**ACTIVITY:** Give back an exact copy of the lines in the records below, from the line that has "[width] is a" through the line that has "else if negb", and nothing besides.

Stored data entries:
(** The files under the data directory, as the dataset sees them: the text of
    the split manifest, the tree [etree.fromstring] returns for the
    annotation file of an identifier, and the image [Image.open(..)
    .convert('RGB')] returns for its JPEG file. Each may raise instead
    (a missing file, XML that does not parse). *)
Record voc_files : Type := {
  split_file : res string;
  annotation_file : string → res xml;
  image_file : string → res image
}.

(** ** Tensors and the target structure *)

(** A tensor of integers: its shape and its elements in row-major order. *)
Record tensor : Type := {
  shape : list Z;
  elements : list Z
}.

(** The integers a tensor of Python integers can hold: those of 64 bits. *)
Definition in_int64 (z : Z) : bool :=
  (- 2 ^ 63 <=? z) && (z <? 2 ^ 63).

(** Storing the rows of a nested list, row by row: a row whose length is not
    [width] is a [ValueError], an integer that does not fit 64 bits a
    [RuntimeError] (overflow). *)
Fixpoint store_rows (width : nat) (boxes : list (list Z)) : res (list Z) :=
  match boxes with
  | [] => Ok []
  | row :: boxes =>
      if negb (Nat.eqb (length row) width) then Raise ValueError
      else if negb (forallb in_int64 row) then Raise RuntimeError
      else stored ← store_rows width boxes; Ok (row ++ stored)
  end.

(** [torch.as_tensor(boxes)] for a list of lists of integers: the rows must
    have one length and every integer must fit 64 bits; the empty list gives
    a one-dimensional empty tensor. *)
Definition as_tensor (boxes : list (list Z)) : res tensor :=
  match boxes with
  | [] => Ok {| shape := [0]; elements := [] |}
  | row :: _ =>
      stored ← store_rows (length row) boxes;
      Ok {| shape := [Z.of_nat (length boxes); Z.of_nat (length row)];
            elements := stored |}
  end.

(** [t.reshape(-1, 4)]: the number of elements must be a multiple of 4. *)
Definition reshape_rows_of_4 (t : tensor) : res tensor :=
  let numel := Z.of_nat (length (elements t)) in
  if decide (numel mod 4 = 0) then
    Ok {| shape := [numel / 4; 4]; elements := elements t |}
  else Raise RuntimeError.

(** The one-dimensional tensor holding the integers of [l]. *)
Definition tensor_of_list (l : list Z) : tensor :=
  {| shape := [Z.of_nat (length l)]; elements := l |}.

(** [torch.tensor(classes)] for a list of integers: every integer must fit
    64 bits. *)
Definition torch_tensor (l : list Z) : res tensor :=
  if forallb in_int64 l then Ok (tensor_of_list l) else Raise RuntimeError.

(** The rows of a tensor of width 4. *)
Fixpoint rows_of_4 (l : list Z) : list (Z * Z * Z * Z) :=
  match l with
  | a :: b :: c :: d :: l => (a, b, c, d) :: rows_of_4 l
  | _ => []
  end.

(** Modelled from the spec: the target structure [BoxList] of
    [maskrcnn_benchmark.structures.bounding_box], which this file imports and
    whose source is not part of it. Following section 4.2, it holds the
    boxes, the image size and a coordinate mode, carries named auxiliary
    fields, converts between modes and clips to the image bounds. *)
Record BoxList : Type := {
  bbox : tensor;
  size : Z * Z;
  mode : string;
  extra_fields : gmap string tensor
}.

(** Modelled from the spec: constructing a [BoxList]; the boxes must form a
    two-dimensional structure of width 4 (zero rows included) and the mode
    must be one of the two coordinate modes. *)
Definition BoxList_new (bbox : tensor) (image_size : Z * Z) (mode : string)
    : res BoxList :=
  match shape bbox with
  | [_; 4] =>
      if bool_decide (mode = "xyxy") || bool_decide (mode = "xywh") then
        Ok {| bbox := bbox; size := image_size; mode := mode;
              extra_fields := ∅ |}
      else Raise ValueError
  | _ => Raise ValueError
  end.

(** Modelled from the spec: coordinate-mode conversion. Converting to the mode
    the structure already has returns it unchanged, which is the only
    conversion this file asks for; corner and width/height coordinates
    convert into each other row by row. *)
Definition BoxList_convert (b : BoxList) (new_mode : string) : res BoxList :=
  if negb (bool_decide (new_mode = "xyxy") || bool_decide (new_mode = "xywh"))
  then Raise ValueError
  else if bool_decide (new_mode = mode b) then Ok b
  else
    let convert_row '(a, b, c, d) :=
      if bool_decide (new_mode = "xywh") then [a; b; c - a + 1; d - b + 1]
      else [a; b; a + c - 1; b + d - 1] in
    Ok {| bbox := {| shape := shape (bbox b);
                     elements := concat (convert_row <$> rows_of_4 (elements (bbox b))) |};
          size := size b; mode := new_mode; extra_fields := extra_fields b |}.

(** Modelled from the spec: attaching a named auxiliary field. *)
Definition add_field (b : BoxList) (field : string) (field_data : tensor)
    : BoxList :=
  {| bbox := bbox b; size := size b; mode := mode b;
     extra_fields := <[field := field_data]> (extra_fields b) |}.

Definition clamp (lo hi x : Z) : Z := Z.min (Z.max x lo) hi.

(** Clipping one corner-coordinate row to an image of the given size. *)
Definition clip_row (image_size : Z * Z) (row : Z * Z * Z * Z)
    : Z * Z * Z * Z :=
  let '(w, h) := image_size in
  let '(x1, y1, x2, y2) := row in
  (clamp 0 (w - 1) x1, clamp 0 (h - 1) y1,
   clamp 0 (w - 1) x2, clamp 0 (h - 1) y2).

(** A row is kept when it is not empty. *)
Definition row_nonempty (row : Z * Z * Z * Z) : bool :=
  let '(x1, y1, x2, y2) := row in
  bool_decide (x1 < x2) && bool_decide (y1 < y2).

(** Selecting the entries of [l] at the positions where [keep] holds. *)
Fixpoint mask_select {A} (keep : list bool) (l : list A) : list A :=
  match keep, l with
  | k :: keep, x :: l => if k then x :: mask_select keep l else mask_select keep l
  | _, _ => []
  end.

Definition row_elements (row : Z * Z * Z * Z) : list Z :=
  let '(x1, y1, x2, y2) := row in [x1; y1; x2; y2].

**SOLUTION TO THIS EXERCISE:**
    [width] is a [ValueError], an integer that does not fit 64 bits a
    [RuntimeError] (overflow). *)
Fixpoint store_rows (width : nat) (boxes : list (list Z)) : res (list Z) :=
  match boxes with
  | [] => Ok []
  | row :: boxes =>
      if negb (Nat.eqb (length row) width) then Raise ValueError
      else if negb (forallb in_int64 row) then Raise RuntimeError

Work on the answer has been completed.